I have a group of three individuals living together, the investors son picked the two roommates and I manage the home. One of the roommates has turned out to be an alcoholic who likes to party late and have guest stay over frequently, he is not necessarily the most cleanliness either. I do have a pretty detailed lease stating housing regulations with roommates, and also had an addendum signed re stating the rules and how I will be enforcing them.
But there is more to it, the individual had a friend over, whom barged into the females room while she was sleeping asking for a ride home, and on another occasion I was also told the problematic roommate was drunk walking around the home with JUST a shirt on, with all the goods hanging out. I am actually concerned for the safety of the other two roommates, especially the female.
Can I issue an eviction notice for safety concerns, this is the first place I am starting to get some feedback.
This is going to depend on several things--namely your state laws, the lease arrangement, and who you have the lease with (each tenant, one principal tenant who is responsible for assigning roommates, does he have a roommate agreement with them, has he broken any of those stated rules, etc.).

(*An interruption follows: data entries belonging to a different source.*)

(* ===== verification/Pacing.v ===== *)
(** * The traffic windows under concurrency

    [Limiter.Charge] of [internal/limit/limiter.go] counts the bytes and the
    reads of one direction of a tunnel in four windows that every stream and
    every node share.  The pipelines of concurrent charges interleave at the
    server, connections fail half way, nodes read different clocks and keys
    expire.  [step] is that system, one command a transition.  A charge whose
    pipeline failed proceeds unchecked.  The theorem is that in each window the
    charges that are let through at once never exceed its cap by more than those
    unchecked ones. *)
From Stdlib Require Import ZArith Lia Ascii String.
From S2P Require Import Prelude GoStr Valkey Limiter.
Local Open Scope string_scope.
Local Open Scope list_scope.
Local Open Scope Z_scope.

Module Pacing.
Import Limiter.

(** The four windows of [chargeKeys]. *)
Inductive win := Bytes | Packets | Day | Week.

(** One call of [Charge]: what it charges, the clock it read, and the replies
    so far.  A lost call gets no replies, but its commands may still arrive. *)
Record charge := {
  c_member : string; c_nr : Z; c_n : Z;
  c_sent : nat; c_replies : list vreply; c_lost : bool
}.

Section system.
Context {S : Type} `{ValkeyServer S} `{!ValkeyLaws S}.
Context (l : Limiter) (name dir : string).

Definition cmds (c : charge) : list vcmd := charge_cmds l name (c_member c) dir (c_nr c) (c_n c).

(** What the call has returned, and whether with an error; [None] while its
    pipeline is under way.  On an error the charge proceeds. *)
Definition verdict (c : charge) : option (ChargeAction * bool) :=
  if c_lost c then Some (ChargeProceed, true)
  else if negb (length (c_replies c) =? length (cmds c))%nat then None
  else match first_err (c_replies c) with
       | Some _ => Some (ChargeProceed, true)
       | None =>
           let at_ i := rint (reply_at (c_replies c) i) in
           Some ((charge_decide l (c_n c) (at_ 0%nat) (at_ 1%nat) (at_ 2%nat) (at_ 3%nat)).1.1, false)
       end.

Definition window_key (v : win) (n : Z) : string :=
  let '(b, p, d, w) := chargeKeys name dir (Unix n) in
  match v with Bytes => b | Packets => p | Day => d | Week => w end.
Definition window_index (v : win) : nat :=
  match v with Bytes => 0 | Packets => 1 | Day => 2 | Week => 3 end.
Definition window_ttl (v : win) : Z :=
  match v with Bytes | Packets => bwWindowTTL | Day => trafDayTTL | Week => trafWeekTTL end.
Definition window_cap (v : win) : Z :=
  match v with Bytes => bwRate l | Packets => pktCap l | Day => dayCap l | Week => weekCap l end.
Definition amount (v : win) (c : charge) : Z :=
  match v with Packets => 1 | _ => c_nr c end.

Record state := State { srv : S; ms : Z; charges : gmap nat charge }.

Definition sent (c : charge) (r : vreply) : charge :=
  {| c_member := c_member c; c_nr := c_nr c; c_n := c_n c; c_sent := Datatypes.S (c_sent c);
     c_replies := if c_lost c then c_replies c else c_replies c ++ [r]; c_lost := c_lost c |}.
Definition lose (c : charge) : charge :=
  {| c_member := c_member c; c_nr := c_nr c; c_n := c_n c; c_sent := c_sent c;
     c_replies := c_replies c; c_lost := true |}.

(** Other clients do what they like with every other key. *)
Inductive step (k : string) : state → state → Prop :=
| step_time s t : ms s ≤ t → step k s (State (srv s) t (charges s))
| step_begin s i member nr n :
    charges s !! i = None → 0 ≤ nr ≤ max_int64 → 0 ≤ n →
    step k s (State (srv s) (ms s)
                (<[i := {| c_member := member; c_nr := nr; c_n := n;
                           c_sent := 0; c_replies := []; c_lost := false |}]> (charges s)))
| step_send s i c cmd :
    charges s !! i = Some c → cmds c !! c_sent c = Some cmd →
    step k s (State (exec (ms s) cmd (srv s)).2 (ms s)
                (<[i := sent c (exec (ms s) cmd (srv s)).1]> (charges s)))
| step_lose s i c :
    charges s !! i = Some c → step k s (State (srv s) (ms s) (<[i := lose c]> (charges s)))
| step_other s cmd :
    cmd_key cmd ≠ Some k → step k s (State (exec (ms s) cmd (srv s)).2 (ms s) (charges s)).

(** The charge of [c] against window [v] of key [k], when it is let through. *)
Definition passed_by (v : win) (k : string) (c : charge) : Z :=
  if decide (window_key v (c_n c) = k) then
    match verdict c with Some (ChargeProceed, _) => amount v c | _ => 0 end
  else 0.
Definition passed (v : win) (k : string) (s : state) : Z := sum_of (passed_by v k) (charges s).

(** The part of it that no answer has checked. *)
Definition unchecked_by (v : win) (k : string) (c : charge) : Z :=
  if decide (window_key v (c_n c) = k) then
    match verdict c with Some (_, true) => amount v c | _ => 0 end
  else 0.
Definition unchecked (v : win) (k : string) (s : state) : Z := sum_of (unchecked_by v k) (charges s).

In my state, if you have one lease with the owner's son and no lease with the roommates, it would be the son who evicts the roommate and he would need a letter from you, the property management company, giving permission for him to do so. He would still need grounds for the eviction, which is a lot easier if there is something stated in his roommate agreement that the roommate is specifically disregarding. Good luck.
You have a duty to enforce the terms of your rental agreement for the good of all concerned. Be swift, firm and fair. Unfortunately, it is an all or nothing situation if all the roommates are on the same lease/rental agreement as jointly and severally liable. If you want one to go, they all must go.
If the non-offending roommates want party boy to leave, then it is something they will need to sort out among themselves. You can not protect the female tenants unless they are willing to do what it takes to protect themselves. You can however, provide them with informational resources for them to do just that.
Review the terms of the rental agreement and enforce as warranted with proper legal notices. That should get their attention. Also, do periodic inspections to check on the condition of your property and keep an eye out for other lease violations. Rule breakers tend to break more than one rule. Nip this in the bud. Could turn out to be a good learning experience for all.
Marcia Maynard, Fischer Properties | Podcast Guest on Show #83
What does the owner say? Is he letting his son run the show or can he influence him? Are any of the roommates pushing you to do something about the drunk troublemaker?